One small voice offered,
"You dropped the chair?"
"That's it!" he cried. "That's it. That's all that happened."
Everyone in the room had instantly brought their filters out and looked through them. Pretty funny in retrospect, but telling. We do it with virtually everything.
Other scenarios were brought forth...
"OK, you see a big fancy house with a bunch of rough biker types going in and out. What does that mean?"
Turns out it's a "Toys for Tots" bike rally meeting.
"You see a man grabbing an old lady's purse, pulling her along."
She was ready to step out into traffic, with a speeding truck bearing down on her. I think there's actually a commercial on TV with this imagery right now.

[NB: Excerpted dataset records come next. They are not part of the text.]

(** The whole scan: every variable of [js] is visited once. *)
Lemma scan_all n (value : nat -> nat -> Q) (js visits : list nat) mm :
  both_length n mm -> NoDup js -> (forall j, In j js -> (j < n)%nat) ->
  let mm' :=
    fold_left (fun mm j =>
                 fold_left (fun mm i => ScanValue j (value j i) mm) visits mm)
              js mm in
  both_length n mm'
  /\ (forall j i, In j js -> In i visits ->
       (nth j (fst mm') 0 <= value j i <= nth j (snd mm') 0)%Q)
  /\ forall k, ~ In k js ->
       nth k (fst mm') 0%Q = nth k (fst mm) 0%Q
       /\ nth k (snd mm') 0%Q = nth k (snd mm) 0%Q.
Proof.
  intros Hlen Hnd Hjs. revert mm Hlen.
  induction js as [|j js IH]; intros mm Hlen; simpl.
  - split; [exact Hlen|]. split; [contradiction|auto].
  - inversion Hnd as [|j' js' Hnotin Hnd']; subst.
    assert (Hj : (j < n)%nat) by (apply Hjs; simpl; auto).
    destruct (scan_variable n j (value j) visits mm Hlen Hj)
      as (Hl1 & Hin1 & _ & _ & Hother1).
    destruct (IH Hnd' (fun j' H => Hjs j' (or_intror H)) _ Hl1)
      as (Hl & Hin & Hother).
    split; [exact Hl|]. split.
    + intros j' i [<-|Hj'] Hi; [|auto].
      destruct (Hother j Hnotin) as [-> ->]. apply Hin1, Hi.
    + intros k Hk.
      assert (Hk1 : ~ In k js) by (intros X; apply Hk; simpl; auto).
      assert (Hk2 : k <> j) by (intros X; apply Hk; simpl; auto).
      destruct (Hother k Hk1) as [-> ->]. apply Hother1, Hk2.
Qed.

(* ------------------------------------------------------------------ *)
(** ** The polylines *)

Lemma InsertCellPoint_cons c0 c1 rest id :
  InsertCellPoint (c0 :: c1 :: rest) id
  = c0 :: InsertCellPoint (c1 :: rest) id.
Proof. reflexivity. Qed.

Lemma InsertCellPoint_last lines c id :
  InsertCellPoint (lines ++ [c]) id
  = lines ++ [mkCell (npts c) (ptIds c ++ [id])].
Proof.
  induction lines as [|c0 lines IH]; [reflexivity|].
  rewrite <- !app_comm_cons, <- IH.
  destruct (lines ++ [c]) eqn:E.
  - destruct lines; discriminate.
  - apply InsertCellPoint_cons.
Qed.

(** One polyline: the inner loop fills the cell just opened. *)
Lemma plot_cell (point : nat -> Point) (axes : list nat) pts lines n ids :
  fold_left (fun pl i => PlotVertex (point i) pl) axes
            (pts, lines ++ [mkCell n ids])
  = (pts ++ map point axes,
     lines ++ [mkCell n (ids ++ map (fun k => Z.of_nat (length pts + k))
                                    (seq 0 (length axes)))]).
Proof.
  revert pts ids. induction axes as [|i axes IH]; intros pts ids; simpl.
  - rewrite !app_nil_r. reflexivity.
  - rewrite InsertCellPoint_last. cbn [npts ptIds]. rewrite IH.
    rewrite <- !app_assoc. simpl. rewrite Nat.add_0_r.
    rewrite <- seq_shift, map_map.
    do 6 f_equal.
    apply map_ext. intros k. rewrite length_app. simpl. f_equal. lia.
Qed.

(** All polylines: the outer loop opens one cell per tuple. *)
Lemma plot_cells (point : nat -> nat -> Point) (tuples axes : list nat)
    (n : Z) pts lines :
  fold_left (fun pl j =>
               fold_left (fun pl i => PlotVertex (point j i) pl) axes
                         (fst pl, InsertNextCell (snd pl) n))
            tuples (pts, lines)
  = (pts ++ GridPoints point tuples axes,
     lines ++ GridCells n (length pts) (length tuples) (length axes)).
Proof.
  revert pts lines.
  induction tuples as [|j tuples IH]; intros pts lines; simpl.
  - rewrite !app_nil_r. reflexivity.
  - unfold InsertNextCell. rewrite plot_cell, IH. simpl.
    rewrite <- !app_assoc. do 2 f_equal.
    unfold GridCells. simpl. rewrite Nat.add_0_r. f_equal.
    rewrite <- seq_shift, map_map.
    apply map_ext. intros t. f_equal.
    apply map_ext. intros k. rewrite length_app, length_map. f_equal. lia.
Qed.

Lemma PlotLines_grid mode field numColumns numRows xs mins maxs ymin ymax :
  PlotLines mode field numColumns numRows xs mins maxs ymin ymax
  = (GridPoints
       (fun t i => PlotPoint xs mins maxs ymin ymax i
                     (TupleValue mode field (Z.of_nat t) (Z.of_nat i)))
       (upto (TupleCount mode numColumns numRows))
       (upto (AxisCount mode numColumns numRows)),
     GridCells numColumns 0
       (Z.to_nat (TupleCount mode numColumns numRows))
       (Z.to_nat (AxisCount mode numColumns numRows))).
Proof.
  destruct mode; cbn [PlotLines TupleCount AxisCount TupleValue].
  all: rewrite plot_cells; simpl; rewrite !length_upto; reflexivity.
Qed.

(* ------------------------------------------------------------------ *)
(** ** The axis positions *)




(* ------------------------------------------------------------------ *)
(** ** Rebuilding again *)

Lemma PlaceAxes_keeps input viewport this :
  same_configuration this (self (PlaceAxes input viewport this))
  /\ Input (self (PlaceAxes input viewport this)) = Input this
  /\ TitlePosition (self (PlaceAxes input viewport this)) = TitlePosition this.
Proof.
  unfold PlaceAxes, same_configuration.
  destruct this as [m n i [a|] mi ma xs y0 y1 t tp pd nl lf l1 l2]; cbn.
  all: destruct (GetFieldData input) as [field|]; cbn; [|tauto].
  all: destruct (_ || _); cbn; tauto.
Qed.

Lemma MakeAxes_configuration this that mins maxs xs ymin ymax n :
  same_configuration this that ->
  MakeAxes (Initialize that) mins maxs xs ymin ymax n
  = MakeAxes (Initialize this) mins maxs xs ymin ymax n.
Proof.
  intros (_ & H2 & H3). unfold MakeAxes.
  destruct (Initialize_config this) as (_ & _ & -> & -> & _).
  destruct (Initialize_config that) as (_ & _ & -> & -> & _).
  rewrite H2, H3. reflexivity.
Qed.

Lemma Layout_members this that :
  Layout that = Layout this ->
  N that = N this /\ Axes that = Axes this /\ Mins that = Mins this
  /\ Maxs that = Maxs this /\ Xs that = Xs this /\ YMin that = YMin this
  /\ YMax that = YMax this /\ PlotData that = PlotData this.
Proof. unfold Layout. intros [= -> -> -> -> -> -> -> ->]. tauto. Qed.

Lemma Geometry_members this that :
  Geometry that = Geometry this ->
  Layout that = Layout this /\ TitlePosition that = TitlePosition this.
Proof.
  unfold Geometry. intros H.
  split; [exact (f_equal fst H)|exact (f_equal snd H)].
Qed.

What is required here is a zoom lens, a bigger picture. How far back can we get to view a situation calmly and look at everything? Be willing to give up the preconceived notion filter, the "I am right!", filter, the filters that come from fear and dark memories? Just the mindful realization that we ARE viewing our lives through filters can be helpful in dissipating them. They are not all bad, some rosy filters of past events and people can be comforting and sweet, and help us navigate events and people here and now in a positive way. Beware the toxic ones though, these filters can bankrupt soul journeys and destroy lives.
Let's hold our filters up and look at them, name them, bless them...into oblivion if necessary. Unfiltered life might seem a little scary, but it would be an honest life. I'm going to give it my best effort.